SOURCE DATA:
Lemma wal_is_log j :
  file_inv j -> wr_failed (fj_writer j) = None ->
  metadata_ok (wr_metadata (fj_writer j)) /\
  exists rs rec, wal_content j = frames rs /\
    replay replay_start rs = Ok (rec, ops_map (rv_operations (wr_recovery (fj_writer j)))) /\
    (wr_next_seq (fj_writer j) = N.of_nat (length rs) + 1)%N.
Proof.
  intros ((_ & _ & _ & Hn) & Hf & Hd) Hnf. rewrite Hnf in Hd.
  destruct Hd as (Hm & _ & _ & rs & (_ & _ & rec & Hrep & _ & Hl & _) & _ & _ & Hw).
  split; [done|]. exists rs, rec. unfold wal_content. rewrite Hf, Hw, app_nil_r.
  split_and!; [done..|]. apply replay_seq in Hrep. cbn in *. lia.
Qed.

(** The retry is refused, before any byte is written, when compaction leaves
    the writer beyond the record recovery limit: the log then holds one record
    per operation and compaction cannot have made it shorter. *)
Lemma retry_refused j m j1 t io r :
  file_inv j -> wr_failed (fj_writer j) = None ->
  (wr_next_seq (fj_writer j) <= MAX_OPERATION_JOURNAL_RECOVERY_RECORDS)%N ->
  (MAX_OPERATION_JOURNAL_FILE_BYTES <
     N.of_nat (length (wal_content j ++ frame_line (make_record (wr_next_seq (fj_writer j)) t))))%N ->
  compact_locked j = (Ok m, j1) ->
  (MAX_OPERATION_JOURNAL_RECOVERY_RECORDS < wr_next_seq (fj_writer j1))%N ->
  r = make_record (wr_next_seq (fj_writer j1)) t ->
  exists c e, append_operation_record io (wal_content j1) r =
    (Err (RejectedBeforeWrite c e), wal_content j1).
Proof.
  intros Hinv Hnf Hle Hbig Hcomp Hover Hr.
  destruct (wal_is_log j Hinv Hnf) as (Hm & rs & rec & Hwal & Hrep & Hns).
  destruct (compact_locked_ok _ _ _ Hcomp) as [[-> _]|(previous & _ & _ & _ & _ & Hlim & Hn1 & _ & Hw1)]; [lia|].
  specialize (Hw1 Hm). set (ops := sort_by_id _) in *.
  assert (Hnd : NoDup (os_id <$> rv_operations (wr_recovery (fj_writer j)))).
  { eapply indexed_NoDup, Hinv. }
  assert (Hlen : length ops = length (rv_operations (wr_recovery (fj_writer j))))
    by (apply Permutation_length, sort_by_id_perm).
  pose proof (ops_map_size _ Hnd) as Hsz. pose proof (replay_numbered _ _ Hrep) as Hnum.
  destruct (replay_count _ _ _ Hrep) as [[_ [Hlt|[Heq Hp]]]|[_ Hlt]]; [lia| |lia].
  rewrite ops_map_values in Hp by done.
  assert (Hts : or_transition <$> rs ≡ₚ OperationUpsert <$> ops)
    by (unfold ops; by rewrite Hp, sort_by_id_perm).
  assert (Hgrow : length (wal_content j ++ frame_line (make_record (wr_next_seq (fj_writer j)) t))
    <= length (wal_content j1 ++ frame_line r)).
  { pose proof (numbered_grow 0 1 ((or_transition <$> rs) ++ [t]) ((OperationUpsert <$> ops) ++ [t])
      ltac:(by rewrite Hts) ltac:(lia)) as Hg.
    rewrite !numbered_snoc, <- Hnum, !frames_snoc, !length_fmap in Hg.
    rewrite Hwal, Hw1, Hr, Hn1, Hns. unfold compaction_records.
    change (frames (?a :: ?l)) with (frame_line a ++ frames l).
    change (imap _ ops) with (upsert_records 0 ops). rewrite upsert_records_numbered.
    rewrite !length_app in *. cbn [Nat.add] in Hg.
    replace (N.of_nat (S (length ops)) + 1)%N with (N.of_nat (length ops) + 2)%N in Hg by lia.
    lia. }
  destruct (append_operation_record io (wal_content j1) r) as [res file'] eqn:Ea.
  apply append_operation_record_cases in Ea. destruct res as [u|[c e|e]].
  - lia.
  - destruct Ea as [-> _]. eauto.
  - destruct Ea as (? & _ & _ & ?). lia.
Qed.

(** ** Appending *)

(** The contract of one append. *)
Definition appended (t : OperationJournalTransition) (j : FileJournal)
    (res : AgentResult OperationJournalRecord) (j' : FileJournal) : Prop :=
  file_inv j' /\
  match res with
  | Ok r => admissible (file_truth j) t /\ file_truth j' = truth_apply (file_truth j) t /\
            or_transition r = t
  | Err _ => file_truth j' = file_truth j
  end.

Lemma appended_err t j e j' : kept false j j' -> appended t j (Err e) j'.
Proof. intros (Hi & Ht & _). done. Qed.

Lemma appended_trans t b j j1 res j' : kept b j j1 -> appended t j1 res j' -> appended t j res j'.
Proof. intros (_ & Ht & _). unfold appended. by rewrite Ht. Qed.

Lemma reserve_sequence_kept j r j' :
  file_inv j -> wr_failed (fj_writer j) = None -> reserve_sequence j = (r, j') ->
  kept (is_Ok r) j j' /\
  (is_Ok r = true -> (wr_next_seq (fj_writer j') <= MAX_OPERATION_JOURNAL_RECOVERY_RECORDS)%N).
Proof.
  intros Hinv Hnf. unfold reserve_sequence.
  destruct (N.ltb_spec MAX_OPERATION_JOURNAL_RECOVERY_RECORDS (wr_next_seq (fj_writer j)));
    [|by intros [= <- <-]].
  destruct (compact_locked j) as [rc j1] eqn:Ec. apply compact_locked_inv in Ec; [|done].
  destruct rc as [m|e]; [|by intros [= <- <-]].
  destruct (N.ltb_spec MAX_OPERATION_JOURNAL_RECOVERY_RECORDS (wr_next_seq (fj_writer j1)));
    intros [= <- <-]; (split; [|done]); destruct Ec as (? & ? & ?); done.
Qed.

Lemma kept_writer b j j' :
  file_inv j' -> fj_writer j' = fj_writer j -> wr_failed (fj_writer j) = None -> kept b j j'.
Proof. intros Hi Hw Hf. unfold kept, file_truth. by rewrite Hw. Qed.

Lemma append_after_compaction_appended t j res j' :
  file_inv j -> wr_failed (fj_writer j) = None -> transition_validate t = Ok tt ->
  (wr_next_seq (fj_writer j) <= MAX_OPERATION_JOURNAL_RECOVERY_RECORDS)%N ->
  (MAX_OPERATION_JOURNAL_FILE_BYTES <
     N.of_nat (length (wal_content j ++ frame_line (make_record (wr_next_seq (fj_writer j)) t))))%N ->
  append_after_compaction t j = (res, j') -> appended t j res j'.
Proof.
  intros Hinv Hnf Ht Hle Hbig. unfold append_after_compaction.
  destruct (compact_locked j) as [rc j1] eqn:Ec.
  pose proof (compact_locked_inv _ _ _ Hinv Ec) as Hk.
  destruct rc as [m|e]; [|intros [= <- <-]; by apply appended_err].
  pose proof Hk as (Hinv1 & _ & Hnf1). specialize (Hnf1 eq_refl).
  intros Happ. apply (appended_trans t true j j1); [done|]. revert Happ.
  destruct (stage_record t (fj_writer j1)) as [[r n]|e] eqn:Es; [|by intros [= <- <-]].
  pose proof (stage_record_Ok _ _ _ _ Es) as (Hr & _ & _).
  destruct (append_to_wal r j1) as [ra j2] eqn:Ea.
  destruct (decide (wr_next_seq (fj_writer j1) <= MAX_OPERATION_JOURNAL_RECOVERY_RECORDS)%N)
    as [Hle1|Hover].
  - pose proof (append_to_wal_inv t j1 r n ra j2 Hinv1 Hnf1 Ht Es Hle1 Ea) as Hi.
    destruct ra as [u|[c e|e]]; intros [= <- <-].
    + destruct Hi as (Hi & Hadm & Htr). unfold appended. by rewrite Hr in *.
    + apply appended_err, kept_writer; [apply Hi|apply Hi|done].
    + exact Hi.
  - unfold append_to_wal in Ea. destruct (next_append_io j1) as [io j3] eqn:Eio.
    apply next_append_io_state in Eio as [Ed Ew].
    assert (Hwc : wal_content j3 = wal_content j1) by (unfold wal_content; by rewrite Ed, Ew).
    edestruct (retry_refused j m j1 t io r) as (c & e & Hra); [done..|lia|done|].
    rewrite Hwc, Hra in Ea. injection Ea as <- <-. intros [= <- <-].
    apply appended_err, kept_writer; [|done|done].
    destruct Hinv1 as (Hc1 & Hf1 & Hd1). unfold file_inv. cbn [fj_writer fj_disk set_disk].
    rewrite Ew, Ed, Hnf1 in *. refine (conj Hc1 (conj Hf1 _)).
    destruct Hd1 as (Hm & Hdm & Hg & rs & Hlog & Hp & Hsz & Hw).
    unfold wal_content. rewrite Hf1, Hw.
    by apply disk_holds_set with (rv := wr_recovery (fj_writer j1)).
Qed.

Lemma append_record_appended t j res j' :
  file_inv j -> wr_failed (fj_writer j) = None -> transition_validate t = Ok tt ->
  append_record t j = (res, j') -> appended t j res j'.
Proof.
  intros Hinv Hnf Ht. unfold append_record.
  destruct (reserve_sequence j) as [rc j1] eqn:Erc.
  apply reserve_sequence_kept in Erc as [Hk Hle]; [|done..].
  destruct rc as [u|e]; [|intros [= <- <-]; by apply appended_err].
  pose proof Hk as (Hinv1 & _ & Hnf1). specialize (Hnf1 eq_refl). specialize (Hle eq_refl).
  intros Happ. apply (appended_trans t true j j1); [done|]. revert Happ.
  destruct (stage_record t (fj_writer j1)) as [[r n]|e] eqn:Es; [|by intros [= <- <-]].
  pose proof (stage_record_Ok _ _ _ _ Es) as (Hr & _ & _).
  destruct (append_to_wal r j1) as [ra j2] eqn:Ea.
  pose proof (append_to_wal_inv t j1 r n ra j2 Hinv1 Hnf1 Ht Es Hle Ea) as Hi.
  destruct ra as [u'|[[] e|e]].
  - intros [= <- <-]. destruct Hi as (Hi & Hadm & Htr). unfold appended. by rewrite Hr in *.
  - destruct Hi as (Hi2 & Hw & Hwc & Hbig). intros Happ.
    apply (appended_trans t true j1 j2); [by apply kept_writer|].
    apply append_after_compaction_appended; try done; rewrite Hw; try done.
    rewrite Hwc, <- Hr. by apply Hbig.
  - intros [= <- <-]. apply appended_err, kept_writer; [apply Hi|apply Hi|done].
  - intros [= <- <-]. exact Hi.
Qed.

ASSIGNMENT:
Going through the entries above, report how many lines include the string "Hnum". The number alone is the answer.

EXERCISE SOLUTION:
2